# Problem requirements
Look through the entries and count each line that includes the string "lift". Reply with the number alone.

--- Data for this exercise Enclosed Below ---

(* ===== verification/Rpc.v ===== *)
(** * ONC RPC (src/src/rpc.rs)

    Credentials, call and reply messages, record marking, and the blocking
    [RpcClient].  The socket is a [Transport]: any state with the three
    operations of a TCP stream the client uses.  Everything proved about the
    client without further hypotheses holds for every behaviour of the peer
    and of the operating system. *)

From Stdlib Require Import Strings.String Strings.Byte.
From S2P Require Import Prelude Text Xdr Status Errors.

#[local] Open Scope Z_scope.

Definition RPC_VERSION : Z := 2.
Definition AUTH_NONE : Z := 0.
Definition AUTH_SYS : Z := 1.
Definition AUTH_SYS_MACHINE_NAME_MAX : Z := 255.
Definition AUTH_SYS_MAX_GROUPS : Z := 16.

Definition MSG_CALL : Z := 0.
Definition MSG_REPLY : Z := 1.
Definition REPLY_ACCEPTED : Z := 0.
Definition REPLY_DENIED : Z := 1.
Definition ACCEPT_SUCCESS : Z := 0.
Definition ACCEPT_PROG_MISMATCH : Z := 2.
Definition REJECT_RPC_MISMATCH : Z := 0.
Definition REJECT_AUTH_ERROR : Z := 1.
Definition LAST_FRAGMENT : Z := 0x80000000.
Definition FRAGMENT_LEN_MASK : Z := 0x7fffffff.
Definition DEFAULT_MAX_RECORD_SIZE : Z := 64 * 1024 * 1024.
Definition MAX_RECORD_HEADROOM : Z := 1024 * 1024.

(** ** Credentials *)

Record AuthSys := mkAuthSys {
  stamp : Z;
  machine_name : str;
  uid : Z;
  gid : Z;
  gids : list Z;
}.

Inductive Auth :=
  | Auth_None
  | Auth_Sys (auth : AuthSys).

(** [(duration.as_secs() as u32) ^ duration.subsec_nanos()], given the time
    since the epoch. *)
Definition default_stamp (secs subsec_nanos : Z) : Z := Z.lxor (wrap_u32 secs) subsec_nanos.

Fixpoint normalize_gids_loop (primary_gid : Z) (normalized groups : list Z) : list Z :=
  match groups with
  | [] => normalized
  | g :: rest =>
      if (g =? primary_gid) || bool_decide (g ∈ normalized)
      then normalize_gids_loop primary_gid normalized rest
      else
        let normalized := normalized ++ [g] in
        if zlen normalized =? AUTH_SYS_MAX_GROUPS then normalized
        else normalize_gids_loop primary_gid normalized rest
  end.

Definition normalize_auxiliary_gids (primary_gid : Z) (groups : list Z) : list Z :=
  normalize_gids_loop primary_gid [] groups.

(** [while !machine_name.is_char_boundary(len) { len -= 1 }]; position 0 is
    always a boundary. *)
Fixpoint floor_boundary (s : str) (len : nat) : nat :=
  if is_char_boundary s len then len else
  match len with
  | O => O
  | S n => floor_boundary s n
  end.

Definition normalized_machine_name_len (machine_name : str) : nat :=
  if zlen machine_name <=? AUTH_SYS_MACHINE_NAME_MAX then length machine_name
  else floor_boundary machine_name (Z.to_nat AUTH_SYS_MACHINE_NAME_MAX).

Definition normalize_machine_name (machine_name : str) : str :=
  take (normalized_machine_name_len machine_name) machine_name.

Definition normalized_machine_name_ref (machine_name : str) : str :=
  take (normalized_machine_name_len machine_name) machine_name.

Definition AuthSys_new (stamp : Z) (machine_name : str) (uid gid : Z) (gids : list Z) : AuthSys :=
  mkAuthSys stamp (normalize_machine_name machine_name) uid gid
    (normalize_auxiliary_gids gid gids).

Definition AuthSys_encode (self : AuthSys) : M Encoder XdrError unit :=
  let gids := normalize_auxiliary_gids (gid self) (gids self) in
  write_u32 (stamp self) ;;
  write_string (normalized_machine_name_ref (machine_name self)) AUTH_SYS_MACHINE_NAME_MAX ;;
  write_u32 (uid self) ;;
  write_u32 (gid self) ;;
  write_array write_u32 gids AUTH_SYS_MAX_GROUPS.

(** The [?] operator on an XDR result in a function returning [Error]. *)
Definition xdr {S A} (m : M S XdrError A) : M S Error A := map_err Xdr m.

Definition encode_opaque_auth (self : Auth) : M Encoder Error unit :=
  match self with
  | Auth_None =>
      xdr (write_u32 AUTH_NONE) ;;
      xdr (write_opaque [] 400)
  | Auth_Sys auth =>
      body ← lift (outcome_map_err Xdr (to_bytes AuthSys_encode auth));
      xdr (write_u32 AUTH_SYS) ;;
      xdr (write_opaque body 400)
  end.

(** ** Messages *)

Definition encode_call {A} (xid program version procedure : Z) (auth : Auth)
    (enc : A → M Encoder XdrError unit) (args : A) : outcome Error (list byte) :=
  let write : M Encoder Error unit :=
    xdr (write_u32 xid) ;;
    xdr (write_u32 MSG_CALL) ;;
    xdr (write_u32 RPC_VERSION) ;;
    xdr (write_u32 program) ;;
    xdr (write_u32 version) ;;
    xdr (write_u32 procedure) ;;
    encode_opaque_auth auth ;;
    encode_opaque_auth Auth_None ;;
    xdr (enc args) in
  match write Encoder_new with
  | (e, Ok _) => Ok (enc_bytes e)
  | (_, Err err) => Err err
  | (_, Fault f) => Fault f
  end.

Definition ensure_rpc_reply_consumed : M Decoder Error unit := λ d,
  if is_finished d then (d, Ok tt) else (d, Err (Xdr (TrailingBytes (remaining d)))).

Definition read_opaque_auth : M Decoder Error (Z * list byte) :=
  flavor ← xdr read_u32;
  body ← xdr (read_opaque 400);
  mret (flavor, body).

Definition decode_accepted_reply : M Decoder Error (list byte) :=
  _ ← read_opaque_auth;
  accept_stat ← xdr read_u32;
  if accept_stat =? ACCEPT_SUCCESS then
    remaining ← gets remaining;
    xdr (read_fixed_opaque_unpadded remaining)
  else if accept_stat =? ACCEPT_PROG_MISMATCH then
    low ← xdr read_u32;
    high ← xdr read_u32;
    ensure_rpc_reply_consumed ;;
    throw (RpcProgramMismatch low high)
  else
    ensure_rpc_reply_consumed ;;
    throw (RpcAcceptedError accept_stat).

Definition decode_denied_reply : M Decoder Error (list byte) :=
  reject_stat ← xdr read_u32;
  if reject_stat =? REJECT_RPC_MISMATCH then
    low ← xdr read_u32;
    high ← xdr read_u32;
    ensure_rpc_reply_consumed ;;
    throw (RpcProgramMismatch low high)
  else if reject_stat =? REJECT_AUTH_ERROR then
    auth_stat ← xdr read_u32;
    ensure_rpc_reply_consumed ;;
    throw (RpcDenied REJECT_AUTH_ERROR auth_stat)
  else
    ensure_rpc_reply_consumed ;;
    throw (RpcDenied reject_stat 0).

Definition decode_reply (expected_xid : Z) (reply : list byte) : outcome Error (list byte) :=
  let decode : M Decoder Error (list byte) :=
    actual_xid ← xdr read_u32;
    if negb (actual_xid =? expected_xid) then throw (RpcMismatch expected_xid actual_xid) else
    message_type ← xdr read_u32;
    if negb (message_type =? MSG_REPLY) then throw (RpcUnexpectedMessageType message_type) else
    reply_stat ← xdr read_u32;
    if reply_stat =? REPLY_ACCEPTED then decode_accepted_reply
    else if reply_stat =? REPLY_DENIED then decode_denied_reply
    else
      ensure_rpc_reply_consumed ;;
      throw (RpcDenied reply_stat 0) in
  (decode (Decoder_new reply)).2.

Definition max_record_size_for_payloads (payload_sizes : list Z) : Z :=
  let configured :=
    saturating_add usize_max (foldr Z.max 0 payload_sizes) MAX_RECORD_HEADROOM in
  Z.max configured DEFAULT_MAX_RECORD_SIZE.

Definition validate_max_record_size (max_record_size : Z) : outcome Error unit :=
  if max_record_size =? 0
  then Err (Protocol [PLit "RPC max_record_size must be greater than zero"])
  else Ok tt.

(** ** The transport *)

(** What [TcpStream] offers the client.  [read_exact] fills a buffer of the
    given length or fails. *)
Class Transport (St : Type) := {
  write_all : list byte → M St ErrorKind unit;
  flush : M St ErrorKind unit;
  read_exact : Z → M St ErrorKind (list byte);
  write_all_fault_free : ∀ bs s, fault_free (write_all bs s).2;
  flush_fault_free : ∀ s, fault_free (flush s).2;
  read_exact_fault_free : ∀ n s, fault_free (read_exact n s).2;
  read_exact_length : ∀ n s s' bs, 0 ≤ n → read_exact n s = (s', Ok bs) → zlen bs = n;
}.

Section client.
Context {St : Type} `{!Transport St}.

Record RpcClient := mkRpcClient {
  stream : St;
  xid : Z;
  rpc_auth : Auth;
  max_record_size : Z;
  interrupted : bool;
}.

Definition with_stream (st : St) (c : RpcClient) : RpcClient :=
  mkRpcClient st (xid c) (rpc_auth c) (max_record_size c) (interrupted c).
Definition with_interrupted (b : bool) (c : RpcClient) : RpcClient :=
  mkRpcClient (stream c) (xid c) (rpc_auth c) (max_record_size c) b.
Definition with_xid (x : Z) (c : RpcClient) : RpcClient :=
  mkRpcClient (stream c) x (rpc_auth c) (max_record_size c) (interrupted c).

(** [RpcClient::new], given the current time stamp. *)
Definition RpcClient_new (st : St) (auth : Auth) (now_stamp : Z) : RpcClient :=
  mkRpcClient st now_stamp auth DEFAULT_MAX_RECORD_SIZE false.

(** A socket operation followed by [?]. *)
Definition io {A} (m : M St ErrorKind A) : M RpcClient Error A :=
  map_err Io (zoom stream with_stream m).

Definition set_max_record_size (size : Z) : M RpcClient Error unit :=
  lift (validate_max_record_size size) ;;
  modify (λ c, mkRpcClient (stream c) (xid c) (rpc_auth c) size (interrupted c)).

Definition next_xid : M RpcClient Error Z := λ c,
  let x := wrapping_add_u32 (xid c) 1 in
  let x := if x =? 0 then 1 else x in
  (with_xid x c, Ok x).

Definition write_record (payload : list byte) : M RpcClient Error unit :=
  if zlen payload >? FRAGMENT_LEN_MASK
  then throw (RpcRecordTooLarge (zlen payload) FRAGMENT_LEN_MASK) else
  if zlen payload >? u32_max
  then throw (RpcRecordTooLarge (zlen payload) FRAGMENT_LEN_MASK) else
  let header := Z.lor LAST_FRAGMENT (zlen payload) in
  io (write_all (be_bytes 4 header)) ;;
  io (write_all payload) ;;
  io flush.

(** One turn of the loop of [read_record]; the loop variable is [record]. *)
Definition read_fragment (record : list byte) : M RpcClient Error (list byte + list byte) :=
  header_bytes ← io (read_exact 4);
  let header := be_Z header_bytes in
  let is_last := negb (Z.land header LAST_FRAGMENT =? 0) in
  let fragment_len := Z.land header FRAGMENT_LEN_MASK in
  if (fragment_len =? 0) && negb is_last
  then throw (Protocol [PLit "RPC record contained zero-length non-final fragment"]) else
  max ← gets max_record_size;
  match checked_add usize_max (zlen record) fragment_len with
  | None => throw (RpcRecordTooLarge usize_max max)
  | Some next_len =>
      if next_len >? max then throw (RpcRecordTooLarge next_len max) else
      fragment ← io (read_exact (next_len - zlen record));
      let record := record ++ fragment in
      if is_last then break_ record else continue_ record
  end.

(** Every turn but the last adds at least one byte to a record of at most
    [max_record_size] bytes, so [max_record_size + 1] turns are enough. *)
Definition read_record : M RpcClient Error (list byte) :=
  max ← gets max_record_size;
  loop (Z.to_pos (max + 1)) read_fragment [].

(** The replies after which the connection is known to be in step. *)
Definition definite_error (e : Error) : bool :=
  match e with
  | RpcDenied _ _ | RpcAcceptedError _ | RpcProgramMismatch _ _ => true
  | _ => false
  end.

Definition call {A} (program version procedure : Z) (enc : A → M Encoder XdrError unit) (args : A)
    : M RpcClient Error (list byte) :=
  interrupted ← gets interrupted;
  if (interrupted : bool) then throw RpcConnectionInvalid else
  xid ← next_xid;
  auth ← gets rpc_auth;
  request ← lift (encode_call xid program version procedure auth enc args);
  modify (with_interrupted true) ;;
  map_err OutcomeUnknown (write_record request) ;;
  reply ← map_err OutcomeUnknown read_record;
  match decode_reply xid reply with
  | Ok payload => modify (with_interrupted false) ;; mret payload
  | Err err =>
      if definite_error err
      then modify (with_interrupted false) ;; throw err
      else throw (OutcomeUnknown err)
  | Fault f => lift (Fault f)
  end.

End client.

Arguments RpcClient : clear implicits.
Arguments mkRpcClient {St}.

(** [connect_tcp_stream] with a timeout: the resolved addresses are tried in
    order; the error of the last one is reported. *)
Fixpoint connect_tcp_stream {W Addr Stream} (connect_timeout : Addr → M W ErrorKind Stream)
    (last_error : option ErrorKind) (addrs : list Addr) : M W Error Stream :=
  match addrs with
  | [] => throw (Io (match last_error with Some e => e | None => InvalidInput end))
  | addr :: rest =>
      r ← attempt (connect_timeout addr);
      match r with
      | inl stream => mret stream
      | inr err => connect_tcp_stream connect_timeout (Some err) rest
      end
  end.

--- End of Enclosed Data for this exercise ---

# Reply
4